■ **Prompt**: Find the lines below that include the word "does" and state how many there are, adding nothing.
START Data provided
Lemma read_pkg_variable_first_assignment_witness :
  (read_pkg_variable (fs_of [(seed_sh, script_foo_bar)]) initial_state
     "p" "DEPENDS" "/r").1 = Returned "foo bar" ∧
  var_cache (read_pkg_variable (fs_of [(seed_sh, script_foo_bar)]) initial_state
               "p" "DEPENDS" "/r").2
    !! ("p" +:+ "DEPENDS") = Some "foo bar".
Proof.
  apply (read_pkg_variable_first_assignment
           (fs_of [(seed_sh, script_foo_bar)]) initial_state
           "p" "DEPENDS" "/r" script_foo_bar
           ["NAME=" +:+ quoted "p"] ["build"] "foo bar" dquote).
  - intros v Hv. vm_compute in Hv. discriminate.
  - reflexivity.
  - reflexivity.
  - repeat constructor.
  - vm_compute. reflexivity.
Defined.

(** When every line of the script ends in a newline and none assigns the
    variable, the loop leaves [var_line] empty and the clean-up throws. *)
Lemma read_pkg_variable_not_found_throws (fs : filesystem) (st : process_state)
    (pkg_name var_name repo_path content : string) :
  cache_miss st (pkg_name +:+ var_name) →
  fs_open fs (seed_path_of repo_path pkg_name) = Some content →
  newline_terminated content = true →
  Forall (λ l, is_assignment var_name l = false) (lines_of content) →
  (size var_name + 2 < SizeT.modulus)%N →
  (read_pkg_variable fs st pkg_name var_name repo_path).1 = Thrown out_of_range.
Proof.
  intros Hmiss Hopen Hnl Hnone Hfits.
  rewrite (read_pkg_variable_miss _ _ _ _ _ Hmiss), Hopen.
  rewrite (scan_loop_not_found var_name Hfits) by (lia || done).
  simpl. by rewrite clean_up_empty.
Qed.

(** C1: the script opens and no line assigns [DEPENDS]; the clean-up then
    runs on an empty [var_line], its second [erase] is called at position
    [size() - 1 = npos], and [std::out_of_range] leaves the function: the call
    does not return the empty string. *)
Theorem read_pkg_variable_no_assignment_throws :
  fs_open (fs_of [(seed_sh, script_no_depends)]) (seed_path_of "/r" "p")
  = Some script_no_depends ∧
  Forall (λ l, is_assignment "DEPENDS" l = false) (lines_of script_no_depends) ∧
  SizeT.sub (size "") 1 = SizeT.npos ∧
  (read_pkg_variable (fs_of [(seed_sh, script_no_depends)]) initial_state
     "p" "DEPENDS" "/r").1 = Thrown out_of_range.
Proof.
  split; [reflexivity |]. split; [vm_compute; repeat constructor |].
  split; [reflexivity |].
  apply read_pkg_variable_not_found_throws with (content := script_no_depends).
  - intros v Hv. vm_compute in Hv. discriminate.
  - reflexivity.
  - reflexivity.
  - vm_compute. repeat constructor.
  - reflexivity.
Qed.

(** * Further runs *)

Example read_file_sample :
  (read_file (fs_of [("/c", "# comment" +:+ nl +:+ nl +:+ "foo" +:+ nl +:+ "bar" +:+ nl)])
     initial_state "/c").1 = Returned ["foo"; "bar"].
Proof. by vm_compute. Qed.

Example lines_of_sample :
  lines_of ("a" +:+ nl +:+ nl +:+ "b") = ["a"; ""; "b"] ∧
  lines_of ("a" +:+ nl +:+ "b" +:+ nl) = ["a"; "b"] ∧
  lines_of nl = [""] ∧ lines_of "" = [].
Proof. by vm_compute. Qed.

(** The clean-up faults as well on an empty script and on an assignment that
    stops right after the opening quote. *)
Example read_pkg_variable_empty_script :
  (read_pkg_variable (fs_of [(seed_sh, "")]) initial_state "p" "DEPENDS" "/r").1
  = Thrown out_of_range ∧
  (read_pkg_variable (fs_of [(seed_sh, script_bare_prefix)]) initial_state
     "p" "DEPENDS" "/r").1 = Thrown out_of_range.
Proof. by vm_compute. Qed.

(** When the last line has no newline and nothing was found, [var_line] still
    holds that line after the loop, and the clean-up trims it. *)
Example read_pkg_variable_unterminated_last_line :
  (read_pkg_variable (fs_of [(seed_sh, script_long_last_line)]) initial_state
     "p" "DEPENDS" "/r").1 = Returned "_LONG=abcde".
Proof. by vm_compute. Qed.

(** * Further properties *)

Section SplitMore.

Variable delimiter : string.

Lemma no_cut_find (text : string) :
  (∀ pre rest, ¬ cut_here delimiter text pre rest) →
  find text delimiter = SizeT.npos.
Proof.
  intros Hno. unfold find.
  destruct (find_index text delimiter) as [p|] eqn:Hp; [| done].
  apply find_index_Some in Hp as (pre & rest & [Hc _] & _).
  by destruct (Hno pre rest).
Qed.

Hypothesis delimiter_not_empty : delimiter ≠ "".

Lemma delimiter_length : 0 < String.length delimiter.
Proof. destruct delimiter; simpl; [done | lia]. Qed.

Lemma cuts_pieces_clean (text : string) (pieces : list string) :
  cuts delimiter text pieces →
  Forall (λ p, ∀ pre rest, ¬ cut_here delimiter p pre rest) pieces.
Proof.
  induction 1 as [text Hno | text pre rest pieces [Hc Hl] Hrest IH].
  - destruct (empty text); by repeat constructor.
  - constructor; [| done]. intros a b Hab.
    unfold cut_here in Hab, Hc.
    assert (cut_here delimiter text a (b +:+ delimiter +:+ rest)) as Hc'.
    { unfold cut_here. rewrite Hc, Hab. by rewrite !app_assoc_s. }
    specialize (Hl _ _ Hc'). rewrite Hab, !length_app in Hl.
    pose proof delimiter_length. lia.
Qed.

Lemma cuts_join (text : string) (pieces : list string) :
  cuts delimiter text pieces →
  (pieces = [] ∧ text = "") ∨
  (pieces ≠ [] ∧ (text = String.concat delimiter pieces ∨
                  text = String.concat delimiter pieces +:+ delimiter)).
Proof.
  induction 1 as [text Hno | text pre rest pieces [Hc _] Hrest IH].
  - destruct text as [|c t]; simpl; [by left |]. right. split; [done | by left].
  - right. split; [done |]. unfold cut_here in Hc.
    destruct IH as [[-> ->] | [Hne [Hj | Hj]]].
    + right. simpl. by rewrite Hc, app_empty_r.
    + left. destruct pieces as [|q qs]; [done |].
      change (String.concat delimiter (pre :: q :: qs))
        with (pre +:+ delimiter +:+ String.concat delimiter (q :: qs)).
      by rewrite <- Hj.
    + right. destruct pieces as [|q qs]; [done |].
      change (String.concat delimiter (pre :: q :: qs))
        with (pre +:+ delimiter +:+ String.concat delimiter (q :: qs)).
      rewrite !app_assoc_s. by rewrite <- Hj.
Qed.

Lemma split_string_cuts (text : string) (pieces : list string) :
  (size text < SizeT.npos)%N →
  split_string text delimiter = Returned pieces →
  cuts delimiter text pieces.
Proof.
  intros Hsz Hsplit.
  destruct (split_string_fuel_cuts delimiter delimiter_not_empty
              (S (String.length text)) text) as (ps & E & Hcuts); [lia | done |].
  unfold split_string in Hsplit. rewrite E in Hsplit. by injection Hsplit as <-.
Qed.

Lemma cuts_split_string (text : string) (pieces : list string) :
  (size text < SizeT.npos)%N →
  cuts delimiter text pieces →
  split_string text delimiter = Returned pieces.
Proof.
  intros Hsz Hcuts.
  destruct (split_string_fuel_cuts delimiter delimiter_not_empty
              (S (String.length text)) text) as (ps & E & Hcuts'); [lia | done |].
  unfold split_string. rewrite E. f_equal. by eapply cuts_unique.
Qed.

End SplitMore.

(** X1: with an empty delimiter every pass of the loop finds the delimiter
    at position 0, appends an empty piece and leaves the text as it is, so
    the loop is never left and [split_string] does not return. *)
Theorem split_string_empty_delimiter_loops (fuel : nat) (text : string)
    (result : list string) :
  split_loop (S fuel) text "" result = split_loop fuel text "" (result ++ [""]) ∧
  split_string_fuel fuel text "" = NoFuel.
Proof.
  split; [| apply split_string_empty_delimiter].
  assert (find text "" = 0%N) as Hfind by (by destruct text).
  simpl. rewrite Hfind. simpl.
  assert (substr text 0 0 = Returned "") as ->.
  { unfold substr. rewrite (proj2 (N.ltb_ge _ _)) by lia.
    rewrite N.min_l by lia. by destruct text. }
  assert (erase text 0 (SizeT.add 0 (size "")) = Returned text) as ->.
  { unfold erase. rewrite (proj2 (N.ltb_ge _ _)) by lia.
    change (SizeT.add 0 (size "")) with 0%N.
    rewrite N.min_l by lia. by destruct text. }
  done.
Qed.

(** X2: no piece that [split_string] returns contains the delimiter. *)
Theorem split_string_pieces_without_delimiter (text delimiter : string)
    (pieces : list string) :
  delimiter ≠ "" → (size text < SizeT.npos)%N →
  split_string text delimiter = Returned pieces →
  Forall (λ p, ∀ pre rest, p ≠ pre +:+ delimiter +:+ rest) pieces.
Proof.
  intros Hd Hsz Hsplit.
  apply (cuts_pieces_clean delimiter Hd text).
  by apply split_string_cuts.
Qed.

Lemma split_string_pieces_without_delimiter_witness :
  Forall (λ p, ∀ pre rest, p ≠ pre +:+ "--" +:+ rest) ["a"; "b-c"].
Proof.
  apply (split_string_pieces_without_delimiter "a--b-c--" "--").
  - discriminate.
  - vm_compute. reflexivity.
  - vm_compute. reflexivity.
Defined.

(** X3: joining the returned pieces with the delimiter gives the text back,
    up to one delimiter at the end of the text, which is lost; no piece is
    returned only for the empty text. *)
Theorem split_string_join (text delimiter : string) (pieces : list string) :
  delimiter ≠ "" → (size text < SizeT.npos)%N →
  split_string text delimiter = Returned pieces →
  (text = String.concat delimiter pieces ∨
   text = String.concat delimiter pieces +:+ delimiter) ∧
  (pieces = [] ↔ text = "").
Proof.
  intros Hd Hsz Hsplit.
  destruct (cuts_join delimiter text pieces) as [[-> ->] | [Hne Hj]].
  - by apply split_string_cuts.
  - split; [by left | done].
  - split; [done |]. split; [done |]. intros ->.
    apply split_string_cuts in Hsplit; [| done | done].
    inversion Hsplit as [? Hno | ? pre rest ? [Hc _] ?]; subst; [done |].
    apply cut_here_length in Hc. pose proof (delimiter_length delimiter Hd).
    simpl in Hc. lia.
Qed.

Lemma split_string_join_witness :
  ("a;;" = String.concat ";" ["a"; ""] ∨
   "a;;" = String.concat ";" ["a"; ""] +:+ ";") ∧
  (["a"; ""] = [] ↔ "a;;" = "").
Proof.
  apply (split_string_join "a;;" ";" ["a"; ""]).
  - discriminate.
  - vm_compute. reflexivity.
  - vm_compute. reflexivity.
Defined.

(** X4: when the delimiter does not occur in the text, [split_string] returns
    the whole text as the only piece, and no piece when the text is empty. *)
Theorem split_string_without_delimiter (text delimiter : string) :
  (∀ pre rest, text ≠ pre +:+ delimiter +:+ rest) →
  split_string text delimiter = Returned (if empty text then [] else [text]).
Proof.
  intros Hno. unfold split_string, split_string_fuel. simpl.
  rewrite (no_cut_find delimiter text Hno). simpl.
  by destruct (empty text).
Qed.

Lemma split_string_without_delimiter_witness :
  split_string "abc" ";" = Returned ["abc"].
Proof.
  apply (split_string_without_delimiter "abc" ";").
  intros pre rest H.
  destruct pre as [|a [|b [|c [|d pre]]]]; vm_compute in H; congruence.
Defined.

Section SingleChar.

Variable c : ascii.

Lemma contains_char_app (a b : string) :
  contains_char c (a +:+ b) = contains_char c a || contains_char c b.
Proof.
  induction a as [|x a IH]; [done |].
  rewrite app_cons. simpl. rewrite IH. by rewrite orb_assoc.
Qed.

Lemma contains_char_cut (p pre rest : string) :
  contains_char c p = false → ¬ cut_here (String c "") p pre rest.
Proof.
  intros Hp ->. rewrite !contains_char_app in Hp. simpl in Hp.
  rewrite Ascii.eqb_refl in Hp. simpl in Hp.
  by rewrite orb_true_r in Hp.
Qed.

(** In [p c rest], with no [c] in [p], the leftmost [c] is the one after [p]. *)
Lemma leftmost_after_clean (p rest : string) :
  contains_char c p = false →
  leftmost_cut (String c "") (p +:+ String c "" +:+ rest) p rest.
Proof.
  intros Hp. split; [done |].
  induction p as [|x p IH]; intros pre' rest' Hc; [simpl; lia |].
  simpl in Hp. apply orb_false_elim in Hp as [Hx Hp].
  unfold cut_here in Hc. rewrite app_cons in Hc.
  destruct pre' as [|y pre'].
  - rewrite app_empty_l, app_cons in Hc. injection Hc as -> _.
    by rewrite Ascii.eqb_refl in Hx.
  - rewrite app_cons in Hc. injection Hc as _ Hc.
    specialize (IH Hp pre' rest' Hc). simpl. lia.
Qed.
END Data provided
■ **Solution**: 3